··· EXTRACTED DATA

(* ===== verification/Revisions.v ===== *)
(** * The revisions and the models

    src/alembic/versions/: the statements of every revision in the order they
    are issued, and the graph the revisions form; the tables that the models
    of src/app/infrastructure/persistence/models/ declare, as the statements
    that create them. *)

From S2P Require Import Prelude Numerals PyVal States Migrations.

(** ** The revisions *)

(** *** 39323f5e8e55: baseline *)

Definition upgrade_39323f5e8e55 : list statement :=
  [ create_table "workflows"
      [ Col "workflow_id" TUuid false None;
        Col "name" (TString 255) false None;
        Col "dag_definition" TJsonb false None;
        Col "created_at" TTimestamp false (Some "now()");
        PrimaryKeyConstraint ["workflow_id"] ];
    create_table "workflow_executions"
      [ Col "execution_id" TUuid false None;
        Col "workflow_id" TUuid false None;
        Col "status" (TString 32) false None;
        Col "input_data" TJsonb false None;
        Col "created_at" TTimestamp false (Some "now()");
        Col "started_at" TTimestamp true None;
        Col "completed_at" TTimestamp true None;
        Col "updated_at" TTimestamp false (Some "now()");
        ForeignKeyConstraint ["workflow_id"] "workflows" ["workflow_id"] "RESTRICT";
        PrimaryKeyConstraint ["execution_id"] ];
    create_index "ix_workflow_executions_status" "workflow_executions" ["status"] false;
    create_index "ix_workflow_executions_execution_id_status" "workflow_executions" ["execution_id"; "status"] false;
    create_table "node_executions"
      [ Col "workflow_execution_id" TUuid false None;
        Col "node_id" (TString 255) false None;
        Col "status" (TString 32) false None;
        Col "output_data" TJsonb false None;
        Col "error_message" TText true None;
        Col "error_type" (TString 255) true None;
        Col "created_at" TTimestamp false (Some "now()");
        Col "updated_at" TTimestamp false (Some "now()");
        Col "started_at" TTimestamp true None;
        Col "completed_at" TTimestamp true None;
        ForeignKeyConstraint ["workflow_execution_id"] "workflow_executions" ["execution_id"] "CASCADE";
        PrimaryKeyConstraint ["workflow_execution_id"; "node_id"] ];
    create_index "ix_node_executions_status" "node_executions" ["status"] false;
    create_index "ix_node_executions_execution_id_status" "node_executions" ["workflow_execution_id"; "status"] false ].

Definition downgrade_39323f5e8e55 : list statement :=
  [ drop_index "ix_node_executions_execution_id_status" "node_executions";
    drop_index "ix_node_executions_status" "node_executions";
    drop_table "node_executions";
    drop_index "ix_workflow_executions_execution_id_status" "workflow_executions";
    drop_index "ix_workflow_executions_status" "workflow_executions";
    drop_table "workflow_executions";
    drop_table "workflows" ].

(** *** 571dc8014b2c: add transactional outbox events *)

Definition upgrade_571dc8014b2c : list statement :=
  [ create_table "outbox_events"
      [ Col "event_id" TUuid false None;
        Col "event_type" (TString 128) false None;
        Col "aggregate_id" TUuid false None;
        Col "payload" TJsonb false None;
        Col "status" (TString 32) false None;
        Col "publish_attempts" TInteger false None;
        Col "last_error" TText true None;
        Col "created_at" TTimestamp false (Some "now()");
        Col "published_at" TTimestamp true None;
        ForeignKeyConstraint ["aggregate_id"] "workflow_executions" ["execution_id"] "CASCADE";
        PrimaryKeyConstraint ["event_id"] ];
    create_index "ix_outbox_events_event_type" "outbox_events" ["event_type"] false;
    create_index "ix_outbox_events_aggregate_id" "outbox_events" ["aggregate_id"] false;
    create_index "ix_outbox_events_status" "outbox_events" ["status"] false ].

Definition downgrade_571dc8014b2c : list statement :=
  [ drop_index "ix_outbox_events_status" "outbox_events";
    drop_index "ix_outbox_events_aggregate_id" "outbox_events";
    drop_index "ix_outbox_events_event_type" "outbox_events";
    drop_table "outbox_events" ].

(** *** 6c2e1f4a9b70: generalize transactional outbox messages *)

Definition upgrade_6c2e1f4a9b70 : list statement :=
  [ drop_foreign_key "outbox_events" "outbox_events_aggregate_id_fkey";
    rename_column "outbox_events" "event_id" "message_id";
    rename_column "outbox_events" "event_type" "message_type";
    alter_nullable "outbox_events" "aggregate_id" true;
    add_column "outbox_events" "target_stream" (TString 128) true;
    update "outbox_events" "target_stream" "workflow.events" (IsNull "target_stream");
    alter_nullable "outbox_events" "target_stream" false;
    create_index "ix_outbox_events_target_stream_status" "outbox_events" ["target_stream"; "status"] false;
    create_index "ix_outbox_events_published_at" "outbox_events" ["published_at"] false ].

Definition downgrade_6c2e1f4a9b70 : list statement :=
  [ drop_index "ix_outbox_events_published_at" "outbox_events";
    drop_index "ix_outbox_events_target_stream_status" "outbox_events";
    drop_column "outbox_events" "target_stream";
    alter_nullable "outbox_events" "aggregate_id" false;
    rename_column "outbox_events" "message_type" "event_type";
    rename_column "outbox_events" "message_id" "event_id";
    create_foreign_key "outbox_events_aggregate_id_fkey" "outbox_events" "workflow_executions" ["aggregate_id"] ["execution_id"] "CASCADE" ].

(** *** 7f3a2c1d9e80: normalize node execution states to the four supported lifecycle states *)

Definition upgrade_7f3a2c1d9e80 : list statement :=
  [ update "node_executions" "status" "pending" (Equals "status" "ready");
    update "node_executions" "status" "failed" (Equals "status" "skipped");
    create_check_constraint "ck_node_executions_status" "node_executions"
      (CheckIn "status" ["pending"; "running"; "completed"; "failed"]) ].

······

■ TASK
Each line in the data that holds the word "TUuid" must be copied.

■ RESPONSE AREA
      [ Col "workflow_id" TUuid false None;
      [ Col "execution_id" TUuid false None;
        Col "workflow_id" TUuid false None;
      [ Col "workflow_execution_id" TUuid false None;
      [ Col "event_id" TUuid false None;
        Col "aggregate_id" TUuid false None;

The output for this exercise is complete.